When you drag your data into Toast’s main window, you see the size of individual files and their icons, but you see the true total only when you click to begin burning your CD. Discribe shows you file sizes and the disc total before you burn.
Play That Funky Music
In my mind, the coolest thing about CD-RW drives is being able to burn your own music CDs to play in CD players. Both Discribe and Toast let you do just that — each with its own quirks, however.
With Discribe, you can drag only files to the CD window. If you try to drag a folder containing files, Discribe will change your disc to HFS format, treating all of your audio files as data. Toast has no such problem; it will even import only the audio in a mixed folder containing audio and text.
Toast can burn either AIFF or WAV files directly to CD. And it can convert MP3 files to the audio standard for CD players (16-bit, 44.1kHz, stereo) without having to expand them. That’s great if your hard drive doesn’t have an extra 600MB to 700MB of space per disc to handle the expanded files. (Burning compressed MP3 files at more than 4x, however, will result in unusable discs.) Discribe can handle both WAVs and MP3s, but it must first convert them to AIFFs.

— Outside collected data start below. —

(** With a request pending, the next message answers it or the request is
    dropped and the message is read as if it had never been made. *)
Lemma sanitize_step_open out a m :
  asks a ->
  sanitize_step (Pruning (out ++ [a]) (tool_use_ids a) (Some (length out))) m =
  if bool_decide (role m = Assistant) && is_effectively_empty m
  then Pruning (out ++ [a]) (tool_use_ids a) (Some (length out))
  else if bool_decide (role m = User) && bool_decide (tool_use_ids a ⊆ result_ids m)
  then Pruning ((out ++ [a]) ++ [m]) ∅ None
  else push_free out (prune_free m).
Proof.
  intros Ha. pose proof (asks_ids_nonempty _ Ha) as Hne.
  unfold sanitize_step, prune_free. destruct (role m) eqn:Er; simpl.
  - rewrite (bool_decide_false (tool_use_ids a = ∅)) by done. simpl.
    fold (result_ids m). rewrite result_ids_empty.
    destruct (bool_decide (tool_use_ids a ⊆ result_ids m)) eqn:Ec; simpl.
    + rewrite andb_false_r. unfold push_message. by rewrite Er.
    + rewrite drop_pending_last. destruct (is_empty (result_id_list m)); simpl; [done|].
      by destruct (is_empty (List.filter _ _)).
  - destruct (is_effectively_empty m); simpl; [done|].
    rewrite (bool_decide_false (tool_use_ids a = ∅)) by done. simpl.
    by rewrite drop_pending_last.
Qed.

Lemma push_free_inv out m : well_paired out -> prune_inv (push_free out (prune_free m)).
Proof.
  intros Hwp. destruct (prune_free m) eqn:E; simpl; [by eapply prune_free_inv | by constructor].
Qed.

Lemma sanitize_step_inv s m : prune_inv s -> prune_inv (sanitize_step s m).
Proof.
  intros [out Hwp|out a Hwp Ha].
  - rewrite sanitize_step_settled. by apply push_free_inv.
  - rewrite sanitize_step_open by done.
    destruct (_ && _); [by constructor|].
    destruct (_ && _) eqn:E; [|by apply push_free_inv].
    bool_to_prop. constructor. by apply well_paired_snoc_pair.
Qed.

Lemma sanitize_loop_inv l s : prune_inv s -> prune_inv (fold_left sanitize_step l s).
Proof. revert s; induction l; simpl; auto using sanitize_step_inv. Qed.

Lemma sanitize_well_paired l : well_paired (sanitize_conversation_messages l).
Proof.
  unfold sanitize_conversation_messages.
  destruct (sanitize_loop_inv l (Pruning [] ∅ None)) as [out Hwp|out a Hwp Ha];
    [constructor; constructor | |]; simpl; [done|].
  rewrite bool_decide_false by (by apply asks_ids_nonempty). simpl. by rewrite drop_pending_last.
Qed.

(** A history that is already well paired goes through unchanged. *)
Lemma sanitize_loop_id l out :
  well_paired l -> fold_left sanitize_step l (Pruning out ∅ None) = Pruning (out ++ l) ∅ None.
Proof.
  intros H; revert out; induction H as [|m l Hp H IH|a r l Ha Hr Hsub H IH]; intros out; simpl.
  - by rewrite app_nil_r.
  - rewrite sanitize_step_settled.
    assert (prune_free m = Some m) as ->.
    { unfold plain in Hp. unfold prune_free. destruct (role m); [by rewrite Hp | by destruct Hp as [-> _]]. }
    simpl. rewrite push_plain, IH by done. by rewrite <- app_assoc.
  - rewrite sanitize_step_settled.
    assert (prune_free a = Some a) as ->.
    { unfold prune_free. destruct Ha as [Hra Hu]. rewrite Hra, asks_not_empty by done. done. }
    simpl. rewrite push_asks, sanitize_step_open, Hr by done. simpl.
    rewrite bool_decide_true by done. rewrite IH. by rewrite <- !app_assoc.
Qed.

Both come with utilities for recording analog audio — such as LPs — to your computer: Toast has CD Spin Doctor, and Discribe has Audio Scribe. CD Spin Doctor lets you hear what you are recording through your Mac’s sound system. When finished, it displays the waveform of your file, which helps when you define and name your tracks. If you like, you can let the program define the tracks automatically — it searches for places in the waveform where the signal goes flat. Spin Doctor even figures how much recording time you have left on your selected drive. Once you have a large file on your Mac, you can apply filters to clean up pops and clicks.
Made for TV
One area that Toast has all to itself is burning in the Video CD (VCD) format. Toast has long been able to burn VCDs — about an hour’s worth of 320-by-240-pixel MPEG-1 video that will play on most computers and newer set-top DVD players. But previous versions of Toast could handle only material in the Toast-Ready subset of the VCD format. Toast 5 accepts any White Book-compliant MPEG-1 file (White Book is the standard defining VCD). But that’s not even the best part.
Toast 5 has a built-in MPEG-1 encoder — the same technology in Terran Interactive’s $599 Cleaner 5 (4.5 mice. ; Reviews, February 2001). So in addition to creating VCDs from existing streams, it can take any QuickTime file or iMovie and create a VCD from it. The process isn’t very fast; encoding a one-minute QuickTime movie took 5 minutes and 45 seconds on a G4 and 15 minutes on a blue-and-white G3. But the encoder would cost a lot more purchased separately, so it’s hard to complain.
Although a VCD’s quality is far beneath that of a DVD, the only hardware you need to create one is a common CD-RW drive.
Aqueous Interface: With Toast 5 Titanium, you can burn many types of discs, including Video CDs. Dutiful Scribe: Discribe gives you control of basic functions through a simple interface.